En cambio, la unanimidad desaparece cuando se trata de dilucidar el peso que debe tener la investigación científica o la tecnológica, que es lo mismo que debatir si la universidad debe estar al servicio del saber considerado en sí mismo, o al servicio de las necesidades del desarrollo de la sociedad. La base de esta polémica surgió en el inicio del siglo XIX, cuando la Universidad de Oxford reformó su sistema de exámenes y por primera vez exigió a los candidatos al grado de bachelor of arts superar una prueba de Matemáticas y otra de Física, además de las clásicas de Religión, Lengua y Cultura clásica. Desde entonces hasta hoy, la polémica entre quienes defienden que en la universidad debe predominar la investigación científica pura y quienes se inclinan por la investigación tecnológica ha sido una constante.
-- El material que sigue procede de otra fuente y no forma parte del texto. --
(** X12. In split mode, an attribute that is not a reference to a
    registered class and whose name has the type hint [t] is written
    with the entries of the static table for [t], or those of the
    string fragment when [t] is not a key of the table: as the fragment
    itself when [upper] is "1", and otherwise as the [items] of an
    array.  Descriptions written through other attributes do not
    change these entries. *)
Theorem split_mode_primitive_attribute (xmi_root xsd_root : element)
    (cls : string) (exclude : option (gset string))
    (before after : list attr) (a : attr) (t : string) :
  let m := extract_model xmi_root in
  (cls, exclude) ∈ schema_classes →
  collect_all_attributes m cls = before ++ a :: after →
  included exclude a = true →
  (∀ b, b ∈ after → included exclude b = true → a_name b ≠ a_name a) →
  is_composite_reference m a = false →
  build_type_map_from_xsd xsd_root !! a_name a = Some t →
  ∃ doc,
    (class_file cls, doc)
      ∈ parse_ea_xmi_to_geojson_schema xmi_root xsd_root true ∧
    (single_valued a = false →
     get_path ["properties"; a_name a; "type"] doc = Some (PStr "array")) ∧
    ∀ key,
      key ≠ "description" →
      get_path (["properties"; a_name a]
                ++ (if single_valued a then [] else ["items"]) ++ [key]) doc
      = dict_get key
          (default [("type", PStr "string")] (xsd_to_json_type !! t)).
Proof.
  intros m Hcls Hlist Hincl Hafter Hcomp Hhint.
  destruct (class_file_property xmi_root xsd_root cls exclude before after a
              Hcls Hlist Hincl Hafter)
    as (doc & tbl & tbl1 & Hin & Hsame & Hget).
  exists doc. split; [done|].
  assert (infer_json_type m (build_type_map_from_xsd xsd_root) a
          = with_multiplicity (single_valued a) (primitive_fragment t))
    as Hinfer.
  { by apply infer_json_type_primitive. }
  (* the dictionary that is written for the primitive fragment *)
  assert (∃ d, dump tbl (primitive_fragment t) = PDict d ∧
               ∀ key, key ≠ "description" →
                      dict_get key d
                      = dict_get key (default [("type", PStr "string")]
                                        (xsd_to_json_type !! t)))
    as (d & Hd & Hkeys).
  { unfold primitive_fragment. specialize (Hsame t).
    case_bool_decide as Ht.
    - destruct Ht as [d0 Hd0]. rewrite Hd0 in Hsame |- *.
      destruct (tbl !! t) as [d|] eqn:Htbl; [|done].
      exists d. simpl. by rewrite Htbl.
    - destruct (xsd_to_json_type !! t) as [d0|] eqn:Hd0; [by destruct Ht|].
      by exists [("type", PStr "string")]. }
  subst m. split.
  - intros Hsingle.
    change ["properties"; a_name a; "type"]
      with (["properties"; a_name a] ++ ["type"]).
    rewrite get_path_app, Hget, bind_Some.
    unfold property_of. rewrite Hinfer, Hsingle. unfold with_multiplicity.
    by destruct (Str.truthy _).
  - intros key Hkey. rewrite !get_path_app, Hget, !bind_Some.
    unfold property_of. rewrite Hinfer. unfold with_multiplicity.
    destruct (single_valued a).
    + simpl app.
      destruct (Str.truthy (documentation_by_id _ !! a_id a));
        [|simpl fst; rewrite Hd, get_path_single; by apply Hkeys].
      unfold primitive_fragment in *. case_bool_decide.
      * simpl set_description. simpl fst.
        rewrite Hd, get_path_single. by apply Hkeys.
      * cbn [set_description fst].
        rewrite get_path_property, dict_get_set_ne by done.
        rewrite <- (Hkeys key Hkey). injection Hd as <-.
        cbn [dict_get map]. by destruct (String.eqb "type" key).
    + assert (∀ prop : pyval * gmap string (list (string * pyval)),
                prop.1 = PDict [("type", PStr "array");
                                ("items", primitive_fragment t)] ∨
                (∃ v, prop.1 = PDict [("type", PStr "array");
                                      ("items", primitive_fragment t);
                                      ("description", v)]) →
                get_path ["items"] (dump tbl prop.1) = Some (PDict d))
        as Hitems.
      { intros prop [-> | (v & ->)]; simpl; by rewrite Hd. }
      rewrite get_path_app, Hitems, bind_Some, get_path_single;
        [by apply Hkeys|].
      destruct (Str.truthy _); simpl; eauto.
Qed.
Personalmente, creo que en los momentos históricos más o menos normalizados debe existir un cierto equilibrio entre los dos tipos de investigación. En cambio, en los momentos excepcionales como el que estamos pasando ahora debido a la pandemia que padecemos, debe prevalecer la investigación aplicada y el desarrollo tecnológico, puestos al servicio de la necesidad más perentoria: analizar a fondo el tristemente famoso coronavirus y encontrar un remedio lo más rápido posible. Tal y como defendía Bertrand Russell en sus Ensayos sobre educación (edición española: 1967), en momentos de crisis sociales las universidades deben convertirse en centros de investigación aplicada al servicio de las necesidades más perentorias de la humanidad.
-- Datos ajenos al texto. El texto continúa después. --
(** * Scoring, ranking and trend engine of the productivity calculator

    A shallow embedding of [calculator/score_calculator.py]:
    [calculate_scores], [rank_scores], [calculate_component_contributions]
    and [compare_periods], followed by the properties the specification
    states about them.  The development then covers the code around the
    engine: the member loop of [run_fetch], [run_score] and the pipeline of
    [productivity_scorer.py]; [TeamMember], [MetricData] and
    [validate_config] of [fetchers/base_fetcher.py]; [parse_response], the
    mock data and the retry loop of the two fetchers; and
    [parse_mcp_jira_response] of [fetch_via_mcp.py].

    Modelling conventions.
    - A Python [dict] keeps its insertion order and has unique keys; it is an
      association list ([dict V]) read with [dict_get] and written with
      [dict_set] (replace in place, or append).  The order matters to the
      stable sort of [rank_scores].
    - Python numbers ([int] and [float]) are exact rationals [Q]: every
      arithmetic step of the source is kept, rounding is not modelled.
      Equalities between computed numbers are therefore stated with [==].
      Where a statement would depend on rounding or on the floating-point
      range it says so in its hypotheses: a margin around the tolerance of
      the weight normalization, numbers within the range for the runs that
      return, whole numbers where equal ratios must give equal floats.
    - A raw counter is an arbitrary Python value ([pyval]): a number, a string
      or [None].  Operators applied to the wrong kind of value raise, as in
      Python; a raising computation is a [result] carrying the exception. *)

From Stdlib Require Import QArith Qabs Lqa Ascii SpecFloat.
From stdpp Require Import base strings list sorting gmap sets.

Local Open Scope string_scope.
Es obvio que resulta muy difícil ponerse de acuerdo a la hora de dilucidar cuáles son las necesidades más perentorias de la humanidad, ya que ello depende de la ideología de cada cual. No sé ustedes lo que pensarán al respecto, pero yo tengo bastante claro que en la calamitosa situación sanitaria en que se encuentra hoy nuestro país, es lógico que se haya suspendido la docencia universitaria por el enorme peligro de contagio y de propagación del virus que conlleva dicha actividad, pero en cambio todos los equipos de investigación y los laboratorios deberían estar trabajando a tope, al servicio exclusivo de las necesidades más perentorias que en este momento tiene nuestro país: detener la propagación del virus, encontrar un remedio exitoso y rápido para la curación de los infectados, fabricar equipos de protección individual y aparatos tecnológicos de tipo terapéutico, analizar la estructura genómica del virus, estudiar cómo se ha extendido la pandemia a nivel universal para poder hacer predicciones científicas acerca de su evolución, evaluar la calidad de los materiales comprados o donados, analizar las muestras diagnósticas y ofrecer resultados fiables al personal sanitario en el menor tiempo posible, etc., etc.

Tiempo valioso

Todos sabemos que, por desgracia, no hay ninguna universidad española que se encuentre en los primeros niveles de excelencia a nivel mundial, pero también es cierto que en algunos departamentos universitarios trabajan los investigadores más reputados a escala planetaria y tecnólogos muy rigurosos, como asimismo se dispone de maquinaria y de laboratorios muy potentes. Por ello, no entiendo cuáles son los motivos por los que el Gobierno español, en lugar de cerrar las universidades, no ha puesto a trabajar al servicio de la más imperiosa necesidad que hoy tiene nuestra sociedad a todo ese inmenso y magnífico potencial humano y material. Es cierto que una buena parte de esos investigadores y tecnólogos siguen trabajando desde sus domicilios particulares, pero creo que no hay que ser muy expertos para saber que los laboratorios y las máquinas solo pueden manejarse en los respectivos centros de trabajo. Y mucho menos entiendo que el Gobierno haya centralizado la logística, la homologación de los materiales, o la validación de las pruebas diagnósticas, en lugar de conceder esas prerrogativas a los centros universitarios, no solo porque esa centralización hace que se pierda un tiempo muy valioso, sino también porque inexplicablemente ha expulsado del partido a los jugadores que más pueden aportar en esta batalla, junto con el personal sanitario. ¿Es que el Gobierno desconfía del rigor científico y de la honestidad de los investigadores universitarios, o es que lo que ha pretendido es imitar los modelos centralizados e ineficaces de los regímenes comunistas?